During the voltage build-up process, defining the V_OUT voltage reaching 99% of its intended target as the steady state, the constraint relationship can be expressed as:

R_{o n} \times C < \frac{T_{S}}{2 \ln 10}

(10)

According to Equation (10), to meet the setup time requirements, it is necessary to increase the size of the transmission gates to reduce R_on. The choice of capacitance size involves a trade-off. Under the premise of satisfying setup time constraints, the capacitance should be increased appropriately so that it significantly exceeds the parasitic capacitance at nodes X1 (X2), Q1 (Q1B), aiming to minimize error as much as possible.

We have now finished the theoretical analysis of the latch, LSB-sensing, and sampling modules in Figure 3. Based on Equations (3)–(10) and subsequent practical calculations, the dimensions of all MOS transistors, switches, and capacitors have been summarized in Table 1.

3.4. Advantages of the MQL-VSA in Readout Latency

As demonstrated in Figure 9, for the quantization of two-bit data, the proposed MQL-VSA, compared to conventional VSA, eliminates intermediate states associated with reference voltage switching and intermediate data storage (as shown in PH2, PH3, and PH5 in Figure 9b), this reduction lowers the number of operational states from six to three. In conventional VSA, the process of switching and stabilizing the reference voltage, often constrained by the analog buffer and circuit parasitic, results in considerable latency, significantly impeding the readout latency performance of conventional VSA [17].

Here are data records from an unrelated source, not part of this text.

(** ** The grid *)

Lemma length_grid_line fill widths :
  String.length (grid_line fill widths) =
  2 + sum_list ((λ w, w + 2) <$> widths) + (length widths - 1).
Proof.
  unfold grid_line. rewrite !length_append, length_concat, length_fmap, <- list_fmap_compose.
  rewrite (list_fmap_ext _ (λ w, w + 2) widths) by (intros; simpl; apply length_str_repeat).
  simpl. lia.
Qed.

Lemma length_grid_row cells :
  String.length (grid_row cells) =
  2 + sum_list ((λ w, w + 2) <$> (String.length <$> cells)) + (length cells - 1).
Proof.
  unfold grid_row. rewrite !length_append, length_concat, length_fmap, <- !list_fmap_compose.
  rewrite (list_fmap_ext _ ((λ w, w + 2) ∘ String.length) cells); [simpl; lia|].
  intros i c _. simpl. rewrite !length_append. simpl. lia.
Qed.

(** A row whose cells have the widths of the columns is as long as the
    lines of the grid. *)
Lemma length_grid_row_line fill cells widths :
  String.length <$> cells = widths →
  String.length (grid_row cells) = String.length (grid_line fill widths).
Proof. intros <-. by rewrite length_grid_row, length_grid_line, length_fmap. Qed.

Lemma length_column rows j :
  Forall (λ row : list cell, j < length row) rows → length (column rows j) = length rows.
Proof.
  unfold column. induction 1 as [|row rows Hj _ IH]; simpl; [done|].
  destruct (lookup_lt_is_Some_2 row j Hj) as [c ->]. simpl. f_equal. apply IH.
Qed.

Lemma layout_columns headers rows :
  Forall (λ row, length row = length headers) rows →
  Forall (column_ok (length rows)) (imap (λ j header, layout header (column rows j)) headers).
Proof.
  intros Hrows. apply Forall_lookup. intros j c [header [Hh ->]]%list_lookup_imap_Some.
  pose proof (layout_width header (column rows j)) as Hw.
  destruct (layout header (column rows j)) as [[width head] cells].
  destruct Hw as (? & ? & Hlen & _). split_and!; [done..|]. simpl.
  rewrite Hlen. apply length_column. eapply Forall_impl; [done|].
  intros row ->. by eapply lookup_lt_Some.
Qed.

(** Row [i] of the columns has their widths. *)
Lemma body_row_widths n (cols : list (nat * string * list string)) i :
  Forall (column_ok n) cols → i < n →
  String.length <$> omap (λ c, c.2 !! i) cols = (λ c, c.1.1) <$> cols.
Proof.
  intros Hcols Hi. induction Hcols as [|c cols (_ & Hw & Hn) _ IH]; simpl; [done|].
  destruct (lookup_lt_is_Some_2 c.2 i) as [s Hs]; [lia|]. rewrite Hs. simpl.
  f_equal; [|apply IH]. rewrite Forall_forall in Hw. by eapply Hw, list_elem_of_lookup_2.
Qed.

Lemma heads_widths n (cols : list (nat * string * list string)) :
  Forall (column_ok n) cols →
  String.length <$> ((λ c, c.1.2) <$> cols) = (λ c, c.1.1) <$> cols.
Proof.
  rewrite <- list_fmap_compose. intros Hcols. apply list_fmap_ext.
  intros i c Hc. rewrite Forall_lookup in Hcols. by destruct (Hcols i c Hc).
Qed.

(** The lines below the header: two per row, one when there is no row,
    all of the width of the grid. *)
Lemma grid_body_lines widths body :
  Forall (λ row, String.length <$> row = widths) body →
  length (grid_body widths body) = 1 `max` (2 * length body) ∧
  Forall (λ line, String.length line = String.length (grid_line "-" widths))
    (grid_body widths body).
Proof.
  intros Hbody. assert (∀ body' : list (list string),
    Forall (λ row, String.length <$> row = widths) body' →
    length (body' ≫= λ row, [grid_row row; grid_line "-" widths]) = 2 * length body' ∧
    Forall (λ line, String.length line = String.length (grid_line "-" widths))
      (body' ≫= λ row, [grid_row row; grid_line "-" widths])) as Hall.
  { induction 1 as [|row body' Hrow _ [IHn IHw]]; [done|].
    rewrite bind_cons, length_app, Forall_app, IHn. split; [simpl; lia|]. split; [|done].
    repeat constructor. by apply length_grid_row_line. }
  destruct body as [|row body]; [by repeat constructor|].
  destruct (Hall _ Hbody) as [Hn Hw]. unfold grid_body. rewrite Hn. split; [simpl; lia|done].
Qed.

(** A table has three lines for its header and two per row; all its
    lines have the same length. *)
Lemma tabulate_grid_lines headers rows :
  Forall (λ row, length row = length headers) rows →
  length (tabulate_grid headers rows) = 3 + 1 `max` (2 * length rows) ∧
  ∃ w, Forall (λ line, String.length line = w) (tabulate_grid headers rows).
Proof.
  intros Hcols%layout_columns. unfold tabulate_grid.
  set (cols := imap _ headers) in *. set (widths := (λ c, c.1.1) <$> cols).
  destruct (grid_body_lines widths
              ((λ i, omap (λ c, c.2 !! i) cols) <$> seq 0 (length rows))) as [Hn Hw].
  { apply Forall_fmap, Forall_forall. intros i [_ Hi]%elem_of_seq.
    by apply (body_row_widths (length rows)). }
  rewrite length_fmap, length_seq in Hn. split; [simpl; lia|].
  exists (String.length (grid_line "-" widths)). repeat constructor; [| |done].
  - apply length_grid_row_line. by eapply heads_widths.
  - by rewrite !length_grid_line.
Qed.

(** ** The six digits *)

Section six_digits.
Local Open Scope Q_scope.

Lemma pow10_pos e : 0 < 10 ^ e.
Proof. by apply Qpower_0_lt. Qed.

Lemma pow10_succ e : 10 ^ (e + 1) == 10 * 10 ^ e.
Proof. rewrite Qpower_plus by done. change (10 ^ 1) with 10. ring. Qed.

Lemma pow10_pred e : 10 * 10 ^ (e - 1) == 10 ^ e.
Proof. rewrite <- pow10_succ. by replace (e - 1 + 1)%Z with e by lia. Qed.

(** A number between 1 and 10 has the exponent of its scale. *)
Lemma exponent_here x e :
  1 <= x → x < 10 → 10 ^ e <= x * 10 ^ e ∧ x * 10 ^ e < 10 ^ (e + 1).
Proof. intros H1 H10. rewrite pow10_succ. pose proof (pow10_pos e). split; nra. Qed.

Lemma exponent_up_spec fuel x e :
  1 <= x → x < inject_Z (10 ^ Z.of_nat fuel) →
  10 ^ exponent_up fuel x e <= x * 10 ^ e ∧ x * 10 ^ e < 10 ^ (exponent_up fuel x e + 1).
Proof.
  revert x e. induction fuel as [|fuel IH]; intros x e H1 Hlt.
  - change (inject_Z (10 ^ Z.of_nat 0)) with 1 in Hlt. lra.
  - simpl. destruct (Qle_bool 10 x) eqn:H10.
    + apply Qle_bool_iff in H10. rewrite Nat2Z.inj_succ, Z.pow_succ_r, inject_Z_mult in Hlt by lia.
      destruct (IH (x / 10) (e + 1)%Z) as [Hlo Hhi].
      * apply Qle_shift_div_l; lra.
      * apply Qlt_shift_div_r; [lra|]. rewrite Qmult_comm. exact Hlt.
      * rewrite pow10_succ in Hlo, Hhi.
        assert (x / 10 * (10 * 10 ^ e) == x * 10 ^ e) as Hx by (by field).
        by rewrite Hx in Hlo, Hhi.
    + apply exponent_here; [done|]. apply Qnot_le_lt. intros Hle%Qle_bool_iff. congruence.
Qed.

Lemma exponent_down_spec fuel x e :
  0 < x → x < 10 → 1 <= x * inject_Z (10 ^ Z.of_nat fuel) →
  10 ^ exponent_down fuel x e <= x * 10 ^ e ∧ x * 10 ^ e < 10 ^ (exponent_down fuel x e + 1).
Proof.
  revert x e. induction fuel as [|fuel IH]; intros x e H0 H10 Hge.
  - change (inject_Z (10 ^ Z.of_nat 0)) with 1 in Hge. apply exponent_here; lra.
  - simpl. destruct (Qle_bool 1 x) eqn:H1; [apply Qle_bool_iff in H1; by apply exponent_here|].
    assert (x < 1) as Hx1 by (apply Qnot_le_lt; intros Hle%Qle_bool_iff; congruence).
    rewrite Nat2Z.inj_succ, Z.pow_succ_r, inject_Z_mult in Hge by lia.
    change (inject_Z 10) with 10 in Hge.
    destruct (IH (x * 10) (e - 1)%Z) as [Hlo Hhi]; [lra|lra|by rewrite <- Qmult_assoc|].
    assert (x * 10 * 10 ^ (e - 1) == x * 10 ^ e) as Hx by (rewrite <- (pow10_pred e); ring).
    by rewrite Hx in Hlo, Hhi.
Qed.

(** A positive number is at most its numerator and at least the inverse
    of its denominator. *)
Lemma Q_num_den x :
  0 < x → x <= inject_Z (Qnum x) ∧ 1 <= x * inject_Z (Z.pos (Qden x)).
Proof.
  destruct x as [a b]. unfold Qlt, Qle. simpl. intros Ha. split; nia.
Qed.

(** A power of ten above a positive integer. *)
Lemma pow10_log2 n : (0 < n)%Z → (n < 10 ^ Z.of_nat (S (Z.to_nat (Z.log2 n))))%Z.
Proof.
  intros Hn. destruct (Z.log2_spec n Hn) as [_ Hlt]. pose proof (Z.log2_nonneg n).
  rewrite Nat2Z.inj_succ, Z2Nat.id by done. eapply Z.lt_le_trans; [done|].
  apply Z.pow_le_mono_l. lia.
Qed.

(** The decimal exponent of a positive number. *)
Lemma exponent10_spec x :
  0 < x → 10 ^ exponent10 x <= x ∧ x < 10 ^ (exponent10 x + 1).
Proof.
  intros Hx. destruct (Q_num_den x Hx) as [Hnum Hden]. unfold exponent10.
  assert (x * 10 ^ 0 == x) as H0 by (change (10 ^ 0) with 1; ring).
  destruct (Qle_bool 1 x) eqn:H1.
  - apply Qle_bool_iff in H1.
    destruct (exponent_up_spec (S (Z.to_nat (Z.log2 (Qnum x)))) x 0) as [Hlo Hhi];
      [done| |by rewrite H0 in Hlo, Hhi].
    eapply Qle_lt_trans; [done|]. rewrite <- Zlt_Qlt. apply pow10_log2.
    rewrite Zlt_Qlt. change (inject_Z 0) with 0. lra.
  - assert (x < 1) as Hx1 by (apply Qnot_le_lt; intros Hle%Qle_bool_iff; congruence).
    destruct (exponent_down_spec (S (Z.to_nat (Z.log2 (Z.pos (Qden x))))) x 0) as [Hlo Hhi];
      [done|lra| |by rewrite H0 in Hlo, Hhi].
    pose proof (pow10_log2 (Z.pos (Qden x)) ltac:(done)) as Hlt. rewrite Zlt_Qlt in Hlt. nra.
Qed.

(** The integer chosen is within one half of the number. *)
Lemma round_half_even_spec x :
  x - (1 # 2) <= inject_Z (round_half_even x) ∧ inject_Z (round_half_even x) <= x + (1 # 2).
Proof.
  unfold round_half_even. cbv zeta. pose proof (Qfloor_le x). pose proof (Qlt_floor x) as Hlt.
  rewrite inject_Z_plus in Hlt. change (inject_Z 1) with 1 in Hlt.
  destruct (Qcompare_spec (x - inject_Z (Qfloor x)) (1 # 2)); [destruct (Z.even _)|..];
    rewrite ?inject_Z_plus; change (inject_Z 1) with 1; split; lra.
Qed.

(** The digits [format(x, "g")] prints: six of them, the first not
    zero, and the number they denote differs from [x] by at most half a
    unit of the last. *)
Lemma significand_spec x :
  0 < x →
  let '(m, e) := significand x in
  (100000 <= m < 1000000)%Z ∧
  inject_Z m * 10 ^ (e - 5) - (1 # 2) * 10 ^ (e - 5) <= x ∧
  x <= inject_Z m * 10 ^ (e - 5) + (1 # 2) * 10 ^ (e - 5).
Proof.
  intros Hx. unfold significand. destruct (exponent10_spec x Hx) as [Hlo Hhi].
  set (e0 := exponent10 x) in *. pose proof (pow10_pos (e0 - 5)) as Hq.
  pose proof (round_half_even_spec (x * 10 ^ (5 - e0))) as [Hr1 Hr2].
  set (m0 := round_half_even _) in *.
  assert (x * 10 ^ (5 - e0) * 10 ^ (e0 - 5) == x) as Hy.
  { rewrite <- Qmult_assoc, <- Qpower_plus by done.
    replace (5 - e0 + (e0 - 5))%Z with 0%Z by lia. change (10 ^ 0) with 1. ring. }
  assert (10 ^ e0 == 100000 * 10 ^ (e0 - 5)) as He0.
  { change 100000 with (10 ^ 5). rewrite <- Qpower_plus by done. by replace (5 + (e0 - 5))%Z with e0 by lia. }
  assert (10 ^ (e0 + 1 - 5) == 10 * 10 ^ (e0 - 5)) as He1.
  { rewrite <- pow10_succ. by replace (e0 - 5 + 1)%Z with (e0 + 1 - 5)%Z by lia. }
  rewrite pow10_succ, He0 in Hhi. rewrite He0 in Hlo.
  set (y := x * 10 ^ (5 - e0)) in *. set (q := 10 ^ (e0 - 5)) in *.
  assert (100000 <= y ∧ y < 1000000) as [Hy1 Hy2] by (split; nra).
  assert (100000 <= m0 <= 1000000)%Z as Hm.
  { assert (99999 < m0)%Z by (rewrite Zlt_Qlt; change (inject_Z 99999) with 99999; lra).
    assert (m0 < 1000001)%Z by (rewrite Zlt_Qlt; change (inject_Z 1000001) with 1000001; lra).
    lia. }
  destruct (Z.eqb_spec m0 1000000) as [Hm0|Hm0].
  - rewrite Hm0 in *. rewrite He1. change (inject_Z 1000000) with 1000000 in *.
    change (inject_Z 100000) with 100000. split; [done|]. split; nra.
  - fold q. split; [lia|]. split; nra.
Qed.
End six_digits.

The MQL-VSA, by incorporating multi-bit quantization technology, reduces the delay associated with three operational states, particularly avoiding the high latency induced by reference voltage switching. Furthermore, its parallel quantization of two-bit data is indisputably more efficient than the serial operations employed by conventional VSA. Additionally, the MQL-VSA omits the use of multi-bit registers (two-bit register) and multiplexers (MUX) or other sequential logic circuits, thereby circumventing the additional delays caused by complex gate circuits. It also obviates the need for consideration of inter-module timing coordination, which leads to waiting times, thus further optimizing the circuit’s latency. Consequently, MQL-VSA demonstrates superior performance in terms of readout latency.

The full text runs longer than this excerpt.